My dad is Irish and Eglish
My mom is german
Funny you should bring this topic up. I was just thinking about it the other day. I am Hungarian and German on my Mom's side and German with a bit of English on my Dad's side. I find I relate mostly to my German heritage, through my Dad's side. We trace our family ancestry, through one line, in this country to the early 1700's and even possibly to the mid 1600's through another line, with that much family history, in this country I find it strange that I still label myself regularly as German-American and I know of many others with similar family histories that do the same. So at what point do we stop labeling ourselves as ??-American and just call ourselves Americans?
My paternal Great Grandfather and Grandmother were Scots, since then, my paternal ancestors have all been American with Scottish heritage.
My maternal Great Grandfather was French traced back to the 16th century and my maternal Great Grandmother was Native American, or as she preferred, a Black Foot, since then my maternal ancestors have all been American with some Danish heritage added in.

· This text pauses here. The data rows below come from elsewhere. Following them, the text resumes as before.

(** X18: creation returns what was created.  When nothing is rejected,
    the uuids are fresh, the files of the attachments resolve, and the
    initial status is a non-empty one that the creator may read,
    [createCWUOpportunity] is valid and returns the opportunity under the
    new id, created and updated at the time of the call by the creator,
    with the given content and status. *)
Theorem createCWUOpportunity_returns_created `{Imports} now opportunity session w :
  quiet w → freshCreation w →
  truthy (new_status opportunity) = true →
  creatorSees session (new_status opportunity) →
  (∀ f, f ∈ new_attachments opportunity →
        ∃ record, readOneFileById (file_id f) = valid (Some record)) →
  ∃ opp,
    (createCWUOpportunity now opportunity session w).1 = valid opp
    ∧ opp_id opp = generateUuid_nth (nextUuid w)
    ∧ opp_createdAt opp = now ∧ opp_updatedAt opp = now
    ∧ opp_createdBy opp = userOf (Some (user_id (auth_user session)))
    ∧ opp_updatedBy opp = userOf (Some (user_id (auth_user session)))
    ∧ opp_content opp = new_content opportunity
    ∧ opp_status opp = Some (new_status opportunity).
Proof.
  intros Hquiet (Hroots & Hversions & Hstatuses & Hattachments) Htruthy Hsees Hfiles.
  destruct (createCWUOpportunity_outcomes now opportunity session w)
    as [(_ & _ & Hnoisy)|(Hdb & Hresult)]; [done|].
  rewrite Hresult. clear Hresult.
  set (rid := generateUuid_nth (nextUuid w)) in *.
  set (d' := db (createCWUOpportunity now opportunity session w).2) in *.
  set (root := {| root_id := rid; root_createdAt := now;
                  root_createdBy := user_id (auth_user session) |}).
  set (version := {| version_id := generateUuid_nth (S (nextUuid w));
                     version_opportunity := rid; version_createdAt := now;
                     version_createdBy := user_id (auth_user session);
                     version_content := new_content opportunity |}).
  set (stat := {| hist_id := generateUuid_nth (S (S (nextUuid w)));
                  hist_opportunity := rid; hist_createdAt := now;
                  hist_createdBy := Some (user_id (auth_user session));
                  hist_status := Some (new_status opportunity);
                  hist_event := None; hist_note := EmptyString |}).
  assert (cwuOpportunities d' = cwuOpportunities (db w) ++ [root]) as Hd'roots
    by (by rewrite Hdb).
  assert (cwuOpportunityVersions d' = cwuOpportunityVersions (db w) ++ [version])
    as Hd'versions by (by rewrite Hdb).
  assert (cwuOpportunityStatuses d' = cwuOpportunityStatuses (db w) ++ [stat])
    as Hd'statuses by (by rewrite Hdb).
  (* the rows of the new opportunity are the new ones *)
  assert (∀ r, r ∈ cwuOpportunities d' → root_id r = rid → r = root) as Honly_root.
  { intros r Hr Hid. rewrite Hd'roots in Hr.
    apply elem_of_app in Hr as [Hr|Hr%list_elem_of_singleton]; [|done].
    by destruct (Hroots r Hr). }
  assert (∀ v, v ∈ cwuOpportunityVersions d' → version_opportunity v = rid →
               v = version) as Honly_version.
  { intros v Hv Hid. rewrite Hd'versions in Hv.
    apply elem_of_app in Hv as [Hv|Hv%list_elem_of_singleton]; [|done].
    by destruct (Hversions v Hv). }
  assert (∀ s, s ∈ cwuOpportunityStatuses d' → hist_opportunity s = rid →
               s = stat) as Honly_status.
  { intros s Hs Hid. rewrite Hd'statuses in Hs.
    apply elem_of_app in Hs as [Hs|Hs%list_elem_of_singleton]; [|done].
    by destruct (Hstatuses s Hs). }
  (* the query finds the new row, and only it *)
  assert ((root, stat, version) ∈ readOneRows d' rid (toSession session)) as Hrow.
  { apply list_elem_of_filter. split.
    - apply Is_true_true.
      unfold readOneVisible, sessionUserIs, sessionUserId, creatorSees in *. simpl.
      destruct (user_type (auth_user session)); simpl.
      + by apply bool_decide_eq_true.
      + rewrite orb_true_iff, andb_true_iff, !bool_decide_eq_true.
        destruct Hsees; [by left|by right].
      + by apply bool_decide_eq_true, elem_of_app.
    - apply list_elem_of_filter. split; [done|].
      apply elem_of_joinLatest. simpl. split_and!; try done.
      + rewrite Hd'roots. apply elem_of_app. right. apply list_elem_of_here.
      + rewrite Hd'statuses. apply elem_of_app. right. apply list_elem_of_here.
      + symmetry. apply maxCreatedAt_Some. split.
        * apply list_elem_of_fmap. exists stat. split; [done|].
          apply list_elem_of_filter. split; [by split; [|eexists]|].
          rewrite Hd'statuses. apply elem_of_app. right. apply list_elem_of_here.
        * intros t (s & -> & [[Hid _] Hs]%list_elem_of_filter)%list_elem_of_fmap.
          by rewrite (Honly_status s Hs Hid).
      + rewrite Hd'versions. apply elem_of_app. right. apply list_elem_of_here.
      + symmetry. apply maxCreatedAt_Some. split.
        * apply list_elem_of_fmap. exists version. split; [done|].
          apply list_elem_of_filter. split; [done|].
          rewrite Hd'versions. apply elem_of_app. right. apply list_elem_of_here.
        * intros t (v & -> & [Hid Hv]%list_elem_of_filter)%list_elem_of_fmap.
          by rewrite (Honly_version v Hv Hid). }
  assert (readOneFirst d' rid (toSession session) = Some (root, stat, version))
    as Hfirst.
  { destruct (readOneFirst d' rid (toSession session)) as [[[r s] v]|] eqn:Hfirst.
    - apply readOneFirst_Some in Hfirst as (Hjoin & Hid & _).
      apply elem_of_joinLatest in Hjoin as (Hr & (Hs & Hsid & _) & (Hv & Hvid & _)).
      rewrite (Honly_root r Hr Hid), (Honly_status s Hs), (Honly_version v Hv);
        [done|congruence..].
    - unfold readOneFirst in Hfirst. apply head_None in Hfirst.
      rewrite Hfirst in Hrow. by apply elem_of_nil in Hrow. }
  (* the read of the new row succeeds *)
  destruct (readOneDecorate_succeeds d' rid (toSession session)
              (selectRaw (root, stat, version))) as [result Hdec].
  { intros s Hs Hid. simpl in Hid. by rewrite (Honly_status s Hs Hid). }
  pose proof Hdec as (_ & _ & _ & _ & _ & _ & _ & Hatt & Hadd)%readOneDecorate_Ok.
  simpl in Hatt.
  assert (∃ opp, rawCWUOpportunityToCWUOpportunity d' result = Ok opp) as [opp Hconv].
  { unfold rawCWUOpportunityToCWUOpportunity.
    destruct (promiseAll_all_Ok
                (λ id, match getValidValue (readOneFileById id) None with
                       | None => Throw "unable to process opportunity"
                       | Some result => Ok result
                       end) (raw_attachments result)) as [attachments ->].
    { rewrite Hatt. intros fid (a & -> & [Hvid Ha]%list_elem_of_filter)%list_elem_of_fmap.
      rewrite Hdb in Ha. simpl in Ha.
      apply elem_of_app in Ha as [Ha|Ha]; [by destruct (Hattachments a Ha)|].
      apply list_elem_of_fmap in Ha as (f & -> & Hf). simpl.
      destruct (Hfiles f Hf) as [record ->]. simpl. eauto. }
    simpl.
    destruct (promiseAll_all_Ok
                (λ id, match getValidValueOrNull (readOneCWUOpportunityAddendum d' id) with
                       | None => Throw "unable to retrieve addenda"
                       | Some result => Ok result
                       end) (raw_addenda result)) as [addenda ->].
    { rewrite Hadd. intros aid (a & -> & [_ Ha]%list_elem_of_filter)%list_elem_of_fmap.
      destruct (readOneCWUOpportunityAddendum_found d' a Ha) as [addendum ->].
      simpl. eauto. }
    simpl. eauto. }
  assert (readOneCWUOpportunity d' rid (toSession session) = valid (Some opp)) as Hread.
  { unfold readOneCWUOpportunity. rewrite Hfirst. cbv beta iota.
    rewrite Hdec. simpl. by rewrite Hconv. }
  exists opp. split; [unfold readBackResult; by rewrite Hread|].
  apply readOneCWUOpportunity_Some in Hread
    as (r & s & v & Hfirst' & E1 & E2 & E3 & E4 & E5 & E6 & E7).
  rewrite Hfirst in Hfirst'. injection Hfirst' as <- <- <-.
  assert (hidesAuthors (toSession session) (Some (root_createdBy root))
                       (Some (version_createdBy version)) = false) as Hkept.
  { unfold hidesAuthors. simpl.
    rewrite (bool_decide_eq_true_2 (Some (user_id (auth_user session))
                                    = Some (user_id (auth_user session)))) by done.
    simpl. by rewrite andb_false_r. }
  rewrite Hkept in E6, E7. by split_and!.
Qed.

Lemma createCWUOpportunity_returns_created_witness :
  ∃ opp,
    (createCWUOpportunity (H := sampleImports) 50 sampleDraft
       (authenticated "gov-2" Government) (worldOf publishedDB [] [])).1 = valid opp
    ∧ opp_id opp = "uuid-0"
    ∧ opp_createdAt opp = 50 ∧ opp_updatedAt opp = 50
    ∧ opp_createdBy opp = Some {| userSlim_id := "gov-2"; userSlim_name := "gov-2" |}
    ∧ opp_updatedBy opp = Some {| userSlim_id := "gov-2"; userSlim_name := "gov-2" |}
    ∧ opp_content opp = sampleContent "Build the importer" 300
    ∧ opp_status opp = Some "DRAFT".
Proof.
  apply (createCWUOpportunity_returns_created (H := sampleImports) 50 sampleDraft
           (authenticated "gov-2" Government) (worldOf publishedDB [] [])).
  - split; reflexivity.
  - split_and!.
    + intros r Hr%list_elem_of_singleton. by subst r.
    + intros v Hv%list_elem_of_singleton. by subst v.
    + intros s Hs%list_elem_of_singleton. by subst s.
    + intros a Ha%list_elem_of_singleton. by subst a.
  - reflexivity.
  - right. simpl. apply list_elem_of_here.
  - intros f Hf%list_elem_of_singleton. subst f. simpl. eauto.
Defined.

(** * The phase form of a Sprint-With-Us opportunity *)

Section PhaseForm.
Import Phase.
Context `{FrontEnd}.

Lemma imap_flip_twice (f : Capability → Capability) (i : Z) (cs : list Capability) :
  (∀ c, f (f c) = c) →
  imap (λ j c, if bool_decide (Z.of_nat j = i) then f c else c)
    (imap (λ j c, if bool_decide (Z.of_nat j = i) then f c else c) cs) = cs.
Proof.
  intros Hf. apply list_eq. intros j.
  rewrite !list_lookup_imap.
  destruct (cs !! j) as [c|]; simpl; [|done].
  case_bool_decide; by rewrite ?Hf.
Qed.

Lemma imap_flip_lookup (f : Capability → Capability) (i : Z) (cs : list Capability) j :
  imap (λ j c, if bool_decide (Z.of_nat j = i) then f c else c) cs !! j =
  (λ c, if bool_decide (Z.of_nat j = i) then f c else c) <$> cs !! j.
Proof. by rewrite list_lookup_imap. Qed.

I've never been anything but an American, though I have a heritage of Scot, French, Danish, and Native American.
I live on the right side of the hyphen.
Scotch, French, Irish Grandfather was French, Grandma Scotch Irish, Father Scotch.
A little Brooklyneese thrown in by me
French and Irish on my Mom's side, French and Scottish on my Dad's. Both parents were raised in Quebec, but I spent part of my growing up years in Winnipeg, where I fell in love with Ukrainian and Polish food, along with my Mom's wonderful Quebec cuisine.
"The satisfactions of making a good plate of food are surprisingly varied, and only one, and the least important of them, involves eating what you've made" - Bill Buford, Heat
Where I'm from, you would call me a "poi dog" ... all mixed up ...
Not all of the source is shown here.